Vitamin A plays an essential role in the development of osteoblasts, the bone-building cells that lay down new bone. A deficiency in vitamin A also limits calcium absorption and metabolism, which can result in poor bone growth. Overall, low vitamin A levels are associated with osteoporosis and increased risk of fracture.
On the other hand, there is some controversy as to whether high vitamin A intakes are actually helpful, or more of a hindrance to bone health. Some studies suggest high vitamin A can be bone-damaging, but this relates only to the active forms of vitamin A, or retinoids. The jury is still out on how — or even if — excess vitamin A intake actually increases risk of osteoporosis and bone fracture. But in the meantime, we recommend limiting intake of supplemental vitamin A — that is, preformed vitamin A, or retinoid forms — to 5000 IU per day. This is still well below the known tolerable upper limit (UL) of preformed vitamin A — around 10,000 IU per day.

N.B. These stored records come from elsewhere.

Lemma pruneTombstones_run_one_cohort_witness :
  clock (sql room_with_one_cohort)
    = [{| documentClock := 2; tombstoneHistoryStartsAtClock := 0 |}] /\
  (MAX_TOMBSTONES < select_count_tombstones (sql room_with_one_cohort))%nat /\
  exists s',
    pruneTombstones_run room_with_one_cohort = (s', Ok tt) /\
    tombstones (sql s') = tombstones (sql room_with_one_cohort) /\
    _getTombstoneHistoryStartsAtClock s' = (s', Ok 2) /\
    getClock s' = (s', Ok 2).
Proof.
  assert (Hclock : clock (sql room_with_one_cohort)
    = [{| documentClock := 2; tombstoneHistoryStartsAtClock := 0 |}])
    by reflexivity.
  assert (Hcount :
    (MAX_TOMBSTONES < select_count_tombstones (sql room_with_one_cohort))%nat).
  { apply Nat.ltb_lt. vm_compute. reflexivity. }
  split; [exact Hclock|]. split; [exact Hcount|].
  apply (pruneTombstones_run_one_cohort room_with_one_cohort
           {| documentClock := 2; tombstoneHistoryStartsAtClock := 0 |} [] 1
           Hclock Hcount).
  intros i [id c] _ Hi. apply (room_with_one_cohort_clocks id).
  apply select_tombstones_order_by_clock_desc_elem_of.
  exact (list_elem_of_lookup_2 _ _ _ Hi).
Defined.

(** The ids of the sorted rows are distinct, and there are as many rows
    as the count says. *)
Lemma select_tombstones_order_by_clock_desc_NoDup db :
  NoDup (select_tombstones_order_by_clock_desc db).*1.
Proof.
  unfold select_tombstones_order_by_clock_desc.
  rewrite merge_sort_Permutation. apply NoDup_fst_map_to_list.
Qed.

Lemma select_tombstones_order_by_clock_desc_length db :
  length (select_tombstones_order_by_clock_desc db)
  = select_count_tombstones db.
Proof.
  unfold select_tombstones_order_by_clock_desc, select_count_tombstones.
  rewrite merge_sort_Permutation. apply length_map_to_list.
Qed.

(** X17.  A run of the pruner that drops rows keeps as many tombstones as its
    cutoff, at least [TOMBSTONE_PRUNE_BUFFER_SIZE] and fewer than before,
    and never splits the tombstones of one clock: two tombstones written
    at the same clock are both kept or both dropped. *)
Theorem pruneTombstones_run_keeps_cohorts s :
  let ts := select_tombstones_order_by_clock_desc (sql s) in
  let cutoff := find_cutoff ts in
  (MAX_TOMBSTONES < select_count_tombstones (sql s))%nat ->
  (cutoff < length ts)%nat ->
  exists s',
    pruneTombstones_run s = (s', Ok tt) /\
    select_count_tombstones (sql s') = cutoff /\
    (TOMBSTONE_PRUNE_BUFFER_SIZE <= select_count_tombstones (sql s')
     < select_count_tombstones (sql s))%nat /\
    forall id id' c,
      tombstones (sql s) !! id = Some c ->
      tombstones (sql s) !! id' = Some c ->
      (tombstones (sql s') !! id = Some c <->
       tombstones (sql s') !! id' = Some c).
Proof.
  intros ts cutoff Hcount Hcut.
  destruct (pruneTombstones_run_overflow s Hcount Hcut)
    as (kept & dropped & s' & Hkept & Hdropped & Hrun & _ & Hiff & Hkeep
        & _ & _ & Hgap).
  fold ts cutoff in Hkept, Hdropped.
  destruct (find_cutoff_spec ts) as [Hbuf _]. fold cutoff in Hbuf.
  assert (Hmap : tombstones (sql s') = list_to_map (take cutoff ts)).
  { assert (Hnd : NoDup (take cutoff ts).*1).
    { rewrite fmap_take. eapply sublist_NoDup; [|apply sublist_take].
      apply select_tombstones_order_by_clock_desc_NoDup. }
    apply map_eq. intros id. apply option_eq. intros c.
    rewrite <- (elem_of_list_to_map _ _ _ Hnd). rewrite Hiff. split.
    - intros [Hm Hc].
      apply select_tombstones_order_by_clock_desc_elem_of in Hm.
      apply list_elem_of_lookup_1 in Hm as [i Hi]. fold ts in Hi.
      destruct (decide (i < cutoff)%nat) as [Hlt|Hge].
      + apply list_elem_of_lookup. exists i. by rewrite lookup_take_lt.
      + pose proof (select_tombstones_order_by_clock_desc_lookup
                      (sql s) cutoff i dropped (id, c)) as Hle.
        simpl in Hle. specialize (Hle ltac:(lia) Hdropped Hi). lia.
    - intros Hin. apply list_elem_of_lookup in Hin as [i Hi].
      apply lookup_take_Some in Hi as [Hi Hlt].
      split.
      + apply select_tombstones_order_by_clock_desc_elem_of.
        by eapply list_elem_of_lookup_2.
      + pose proof (select_tombstones_order_by_clock_desc_lookup
                      (sql s) i (cutoff - 1) (id, c) kept) as Hle.
        simpl in Hle. specialize (Hle ltac:(lia) Hi Hkept). lia. }
  assert (Hsize : select_count_tombstones (sql s') = cutoff).
  { unfold select_count_tombstones. rewrite Hmap.
    rewrite map_size_list_to_map.
    - apply length_take_le. lia.
    - rewrite fmap_take. eapply sublist_NoDup; [|apply sublist_take].
      apply select_tombstones_order_by_clock_desc_NoDup. }
  exists s'. split; [done|]. split; [done|]. split.
  - rewrite Hsize. split; [done|].
    by rewrite <- (select_tombstones_order_by_clock_desc_length (sql s)).
  - intros id id' c Hid Hid'. rewrite !Hiff. tauto.
Qed.

Lemma pruneTombstones_run_prune_frame :
  preserves prune_frame pruneTombstones_run.
Proof.
  unfold pruneTombstones_run. p_bind; [by apply preserves_gets; tc_solve|].
  intros n. case_decide; [|p_ret].
  p_bind; [by apply preserves_gets; tc_solve|]. intros ts. cbn zeta.
  p_bind.
  { destruct (ts !! find_cutoff ts); [p_ret|]. by intros s0. }
  intros w. p_bind.
  - apply preserves_modify. intros s0. unfold prune_frame. simpl.
    repeat split; try done. rewrite <- list_fmap_compose.
    by apply list_fmap_ext.
  - intros _. case_decide; [|p_ret].
    apply preserves_for_of; [tc_solve..|]. intros id.
    by apply preserves_modify.
Qed.

(** X19.  A run of the pruner on a store where no tombstone is behind the
    watermark and no row ahead of the clock leaves the clock alone, never
    lowers the watermark, never moves it past the clock, and leaves no
    row ahead of the clock. *)
Theorem pruneTombstones_run_watermark_goes_up s row rest :
  clock (sql s) = row :: rest ->
  tombstones_at_least (tombstoneHistoryStartsAtClock row) (sql s) ->
  tombstoneHistoryStartsAtClock row <= documentClock row ->
  rows_at_most (documentClock row) (sql s) ->
  exists s' w,
    pruneTombstones_run s = (s', Ok tt) /\
    getClock s' = (s', Ok (documentClock row)) /\
    _getTombstoneHistoryStartsAtClock s' = (s', Ok w) /\
    tombstoneHistoryStartsAtClock row <= w <= documentClock row /\
    rows_at_most (documentClock row) (sql s').
Proof.
  intros Hclock Hleast Hw [Hd Ht].
  assert (Hread : forall w db,
    clock db = clock (update_tombstoneHistoryStartsAtClock w (sql s)) ->
    select_documentClock_one db = Ok (documentClock row) /\
    select_tombstoneHistoryStartsAtClock_one db = Ok w).
  { intros w db Heq. unfold select_documentClock_one,
      select_tombstoneHistoryStartsAtClock_one. rewrite Heq. simpl.
    by rewrite Hclock. }
  destruct (decide (MAX_TOMBSTONES < select_count_tombstones (sql s))%nat)
    as [Hcount|Hcount].
  - destruct (decide (find_cutoff (select_tombstones_order_by_clock_desc (sql s))
                      < length (select_tombstones_order_by_clock_desc (sql s)))%nat)
      as [Hcut|Hcut].
    + destruct (pruneTombstones_run_overflow s Hcount Hcut)
        as (kept & dropped & s' & _ & _ & Hrun & Hclock' & Hiff & _ & Hold
            & _ & _).
      destruct (pruneTombstones_run_prune_frame s) as (Hdocs & _).
      rewrite Hrun in Hdocs. simpl in Hdocs.
      destruct (Hread dropped.2 (sql s') Hclock') as [Hc' Hw'].
      exists s', dropped.2. unfold getClock,
        _getTombstoneHistoryStartsAtClock, query_one.
      rewrite Hc', Hw'. split; [done|]. split; [done|]. split; [done|].
      split; [split; [by apply (Hleast dropped.1)|by apply (Ht dropped.1)]|].
      split.
      * intros id doc. rewrite Hdocs. apply Hd.
      * intros id t Hin. apply Hiff in Hin as [Hin _]. by apply (Ht id).
    + rewrite (pruneTombstones_run_no_cut s row rest Hclock Hcount) by lia.
      eexists _, (documentClock row). split; [done|].
      unfold getClock, _getTombstoneHistoryStartsAtClock, query_one,
        select_documentClock_one, select_tombstoneHistoryStartsAtClock_one.
      simpl. rewrite Hclock. simpl.
      split; [done|]. split; [done|]. split; [lia|]. by split.
  - exists s, (tombstoneHistoryStartsAtClock row). split.
    + unfold pruneTombstones_run.
      rewrite (bind_Ok _ _ s s (select_count_tombstones (sql s))) by done.
      by rewrite decide_False by done.
    + unfold getClock, _getTombstoneHistoryStartsAtClock, query_one,
        select_documentClock_one, select_tombstoneHistoryStartsAtClock_one.
      rewrite Hclock. split; [done|]. split; [done|]. split; [lia|]. by split.
Qed.

Lemma documents_storage_with ds ts c w ls :
  documents (sql (storage_with (sql_with ds ts c w) ls)) = list_to_map ds.
Proof. reflexivity. Qed.

Lemma pruneTombstones_run_keeps_cohorts_witness :
  (MAX_TOMBSTONES
   < select_count_tombstones (sql room_with_5001_tombstones))%nat /\
  (find_cutoff
     (select_tombstones_order_by_clock_desc (sql room_with_5001_tombstones))
   < length
       (select_tombstones_order_by_clock_desc
          (sql room_with_5001_tombstones)))%nat /\
  exists s',
    pruneTombstones_run room_with_5001_tombstones = (s', Ok tt) /\
    (TOMBSTONE_PRUNE_BUFFER_SIZE <= select_count_tombstones (sql s')
     < select_count_tombstones (sql room_with_5001_tombstones))%nat.
Proof.
  destruct (cuts_between_true _ _ _ room_with_5001_tombstones_cutoff)
    as (Hcount & Hcut & _ & _).
  split; [exact Hcount|]. split; [exact Hcut|].
  destruct (pruneTombstones_run_keeps_cohorts room_with_5001_tombstones
              Hcount Hcut) as (s' & Hrun & _ & Hsize & _).
  exists s'. split; [exact Hrun|exact Hsize].
Defined.

Lemma pruneTombstones_run_watermark_goes_up_witness :
  let row := {| documentClock := Z.of_nat (S MAX_TOMBSTONES);
                tombstoneHistoryStartsAtClock := 0 |} in
  clock (sql room_with_5001_tombstones) = [row] /\
  tombstones_at_least 0 (sql room_with_5001_tombstones) /\
  rows_at_most (Z.of_nat (S MAX_TOMBSTONES)) (sql room_with_5001_tombstones) /\
  exists s' w,
    pruneTombstones_run room_with_5001_tombstones = (s', Ok tt) /\
    getClock s' = (s', Ok (Z.of_nat (S MAX_TOMBSTONES))) /\
    _getTombstoneHistoryStartsAtClock s' = (s', Ok w) /\
    0 <= w <= Z.of_nat (S MAX_TOMBSTONES) /\
    rows_at_most (Z.of_nat (S MAX_TOMBSTONES)) (sql s').
Proof.
  intros row.
  assert (Hclock : clock (sql room_with_5001_tombstones) = [row])
    by reflexivity.
  assert (Hin : forall id t,
    tombstones (sql room_with_5001_tombstones) !! id = Some t ->
    0 <= t <= Z.of_nat (S MAX_TOMBSTONES)).
  { unfold room_with_5001_tombstones. rewrite tombstones_storage_with.
    intros id t Hl. apply elem_of_list_to_map_2 in Hl.
    apply list_elem_of_fmap in Hl as (n & Heq & Hn).
    apply elem_of_seq in Hn. injection Heq as _ ->. lia. }
  assert (Hleast : tombstones_at_least 0 (sql room_with_5001_tombstones)).
  { intros id t Hl. by apply (Hin id). }
  assert (Hmost : rows_at_most (Z.of_nat (S MAX_TOMBSTONES))
                    (sql room_with_5001_tombstones)).
  { split.
    - unfold room_with_5001_tombstones. rewrite documents_storage_with.
      intros id doc Hl. by rewrite list_to_map_nil, lookup_empty in Hl.
    - intros id t Hl. by apply (Hin id). }
  split; [exact Hclock|]. split; [exact Hleast|]. split; [exact Hmost|].
  apply (pruneTombstones_run_watermark_goes_up room_with_5001_tombstones
           row [] Hclock Hleast); [simpl; lia|exact Hmost].
Defined.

What do we mean by “preformed” vitamin A? There are many forms of vitamin A, with retinoids and carotenoids being the two main categories.
- Subgroup: Retinol — also referred to as “preformed vitamin A,” retinol is regarded as the main active form for vitamin A in the body. It is found naturally in some animal tissues, such as liver, which makes liver a good dietary source of this vitamin.
- Subgroup: Beta-carotene — the most well-known plant precursor source of active vitamin A. Our bodies can convert beta-carotene into active vitamin A when needed, storing or eliminating any extra.
A full description of the hundreds of forms and functions of vitamin A is beyond the scope of this article, so here are a few key points to remember:
Today, for the approximately 44% of the US population that under-consume vitamin A in their food, supplementing with both the above-described forms of vitamin A is a wise move for bone health.